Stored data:
Lemma choose_stream_spec s src tab numbits :
  readable src -> ready s -> numbits = blen src - bpos src -> 1 <= numbits < 2 ^ 31 -> tab_ok tab numbits ->
  (differs (rest src) = true -> bpos s + 34 <= blen s \/ spare s) ->
  let r := choose_stream s src numbits (ones (rest src)) tab in
  (r = Overrun \/ exists s' src', r = Done (s', src', ones (rest src')) /\ past s' /\ readable src' /\
                                 blen src' - bpos src' = numbits) /\ blen s < bpos s + 34 \/
  exists s' src', r = Done (s', src', ones (rest src')) /\
    readable src' /\ blen src' - bpos src' = numbits /\ ready s' /\ blen s' = blen s /\ bpos s <= bpos s' <= bpos s + 34 /\
    choice (rest src) s s' (rest src').
Proof.
  intros Hre Hr Hn Hb Ht Hroom. pose proof (re_pos _ Hre) as Hp. unfold choose_stream, Differ.
  destruct (Differ_loop_spec (Z.to_nat (blen src - bpos src)) 0 false (BS_Reset tab numbits 0) src Hre)
    as (diff & src1 & E & Ha & E1 & E2); [apply tab_ready; (done || lia)|lia|simpl; lia|lia|lia|].
  change (bit1 false) with 0 in E. rewrite E, Z.add_0_l. simpl. set (bits := rest src) in *.
  assert (zlen bits = numbits) as Hz by (unfold bits; rewrite zlen_rest; lia).
  unfold differs in Hroom. rewrite Hz in Hroom. destruct (Z.leb_spec (size_of (ones bits) numbits)
    (size_of (ones (differences false bits)) numbits + 1 + (if ones (differences false bits) <=? USHRT_MAX then 16 else 32))).
  - destruct (PutBit0_spec s Hr) as [[? ->]|(_ & s1 & -> & H1)]; [left; split; [by left|lia]|right]. simpl.
    pose proof (ap_pos _ _ _ H1) as Hp1. change (zlen [false]) with 1 in Hp1.
    assert (rest (SetPos src1 (bpos src)) = bits) as Hrest by (unfold rest, bits, rest; simpl; by rewrite E1, E2).
    exists s1, (SetPos src1 (bpos src)). rewrite Hrest. split; [done|].
    split; [destruct Hre; split; simpl; rewrite ?E1, ?E2; done|]. split; [simpl; lia|].
    split; [apply H1|]. split; [apply H1|]. split; [lia|]. by constructor.
  - specialize (Hroom eq_refl).
    destruct (PutBit1_spec s Hr) as [[? ->]|(_ & s1 & -> & H1)]; [left; split; [by left|lia]|]. simpl.
    pose proof (ap_pos _ _ _ H1) as Hp1. change (zlen [true]) with 1 in Hp1. pose proof (ap_len _ _ _ H1) as Hl1.
    pose proof (ones_bounds (differences false bits)) as Ho.
    assert (zlen (differences false bits) = numbits) as Hzd by (unfold zlen in *; by rewrite length_differences).
    destruct (rest_written (BS_Reset tab numbits 0) diff (differences false bits)) as (R1 & R2 & R3); [done|done|by rewrite Hzd|].
    assert (bpos s1 + 33 <= blen s1 \/ spare s1) as Hroom1.
    { destruct Hroom as [|Hs]; [left; lia|right; by apply (header_spare s s1 [true])]. }
    destruct (put_dnum1 s1 (ones (differences false bits)) (ap_ready _ _ _ H1) Hroom1 ltac:(lia))
      as [[[->|(s2 & -> & Hpast)] Hno]|(islong & s2 & s' & -> & H2 & H3 & H4)]; simpl.
    + left. split; [by left|lia].
    + left. split; [|lia]. right. exists s2, (BS_Reset (bbuf diff) (blen diff) 0). rewrite R2.
      split; [done|]. split; [done|]. split; [done|]. simpl in *. lia.
    + right. exists s', (BS_Reset (bbuf diff) (blen diff) 0). rewrite R2. split; [done|]. split; [done|].
      split; [simpl in *; lia|]. split; [apply H3|].
      pose proof (ap_pos _ _ _ H2) as Hp2. change (zlen [islong]) with 1 in Hp2.
      pose proof (ap_pos _ _ _ H3) as Hp3. rewrite zlen_bits_of in Hp3 by (destruct islong; lia).
      split; [rewrite (ap_len _ _ _ H3), (ap_len _ _ _ H2); apply H1|]. split; [destruct islong; lia|].
      by apply (choice_differ bits s s' s1 s2 islong).
Qed.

### Assignment
Transcribe the records in full, so that each line reads exactly as before.

### Written solution
Lemma choose_stream_spec s src tab numbits :
  readable src -> ready s -> numbits = blen src - bpos src -> 1 <= numbits < 2 ^ 31 -> tab_ok tab numbits ->
  (differs (rest src) = true -> bpos s + 34 <= blen s \/ spare s) ->
  let r := choose_stream s src numbits (ones (rest src)) tab in
  (r = Overrun \/ exists s' src', r = Done (s', src', ones (rest src')) /\ past s' /\ readable src' /\
                                 blen src' - bpos src' = numbits) /\ blen s < bpos s + 34 \/
  exists s' src', r = Done (s', src', ones (rest src')) /\
    readable src' /\ blen src' - bpos src' = numbits /\ ready s' /\ blen s' = blen s /\ bpos s <= bpos s' <= bpos s + 34 /\
    choice (rest src) s s' (rest src').
Proof.
  intros Hre Hr Hn Hb Ht Hroom. pose proof (re_pos _ Hre) as Hp. unfold choose_stream, Differ.
  destruct (Differ_loop_spec (Z.to_nat (blen src - bpos src)) 0 false (BS_Reset tab numbits 0) src Hre)
    as (diff & src1 & E & Ha & E1 & E2); [apply tab_ready; (done || lia)|lia|simpl; lia|lia|lia|].
  change (bit1 false) with 0 in E. rewrite E, Z.add_0_l. simpl. set (bits := rest src) in *.
  assert (zlen bits = numbits) as Hz by (unfold bits; rewrite zlen_rest; lia).
  unfold differs in Hroom. rewrite Hz in Hroom. destruct (Z.leb_spec (size_of (ones bits) numbits)
    (size_of (ones (differences false bits)) numbits + 1 + (if ones (differences false bits) <=? USHRT_MAX then 16 else 32))).
  - destruct (PutBit0_spec s Hr) as [[? ->]|(_ & s1 & -> & H1)]; [left; split; [by left|lia]|right]. simpl.
    pose proof (ap_pos _ _ _ H1) as Hp1. change (zlen [false]) with 1 in Hp1.
    assert (rest (SetPos src1 (bpos src)) = bits) as Hrest by (unfold rest, bits, rest; simpl; by rewrite E1, E2).
    exists s1, (SetPos src1 (bpos src)). rewrite Hrest. split; [done|].
    split; [destruct Hre; split; simpl; rewrite ?E1, ?E2; done|]. split; [simpl; lia|].
    split; [apply H1|]. split; [apply H1|]. split; [lia|]. by constructor.
  - specialize (Hroom eq_refl).
    destruct (PutBit1_spec s Hr) as [[? ->]|(_ & s1 & -> & H1)]; [left; split; [by left|lia]|]. simpl.
    pose proof (ap_pos _ _ _ H1) as Hp1. change (zlen [true]) with 1 in Hp1. pose proof (ap_len _ _ _ H1) as Hl1.
    pose proof (ones_bounds (differences false bits)) as Ho.
    assert (zlen (differences false bits) = numbits) as Hzd by (unfold zlen in *; by rewrite length_differences).
    destruct (rest_written (BS_Reset tab numbits 0) diff (differences false bits)) as (R1 & R2 & R3); [done|done|by rewrite Hzd|].
    assert (bpos s1 + 33 <= blen s1 \/ spare s1) as Hroom1.
    { destruct Hroom as [|Hs]; [left; lia|right; by apply (header_spare s s1 [true])]. }
    destruct (put_dnum1 s1 (ones (differences false bits)) (ap_ready _ _ _ H1) Hroom1 ltac:(lia))
      as [[[->|(s2 & -> & Hpast)] Hno]|(islong & s2 & s' & -> & H2 & H3 & H4)]; simpl.
    + left. split; [by left|lia].
    + left. split; [|lia]. right. exists s2, (BS_Reset (bbuf diff) (blen diff) 0). rewrite R2.
      split; [done|]. split; [done|]. split; [done|]. simpl in *. lia.
    + right. exists s', (BS_Reset (bbuf diff) (blen diff) 0). rewrite R2. split; [done|]. split; [done|].
      split; [simpl in *; lia|]. split; [apply H3|].
      pose proof (ap_pos _ _ _ H2) as Hp2. change (zlen [islong]) with 1 in Hp2.
      pose proof (ap_pos _ _ _ H3) as Hp3. rewrite zlen_bits_of in Hp3 by (destruct islong; lia).
      split; [rewrite (ap_len _ _ _ H3), (ap_len _ _ _ H2); apply H1|]. split; [destruct islong; lia|].
      by apply (choice_differ bits s s' s1 s2 islong).
Qed.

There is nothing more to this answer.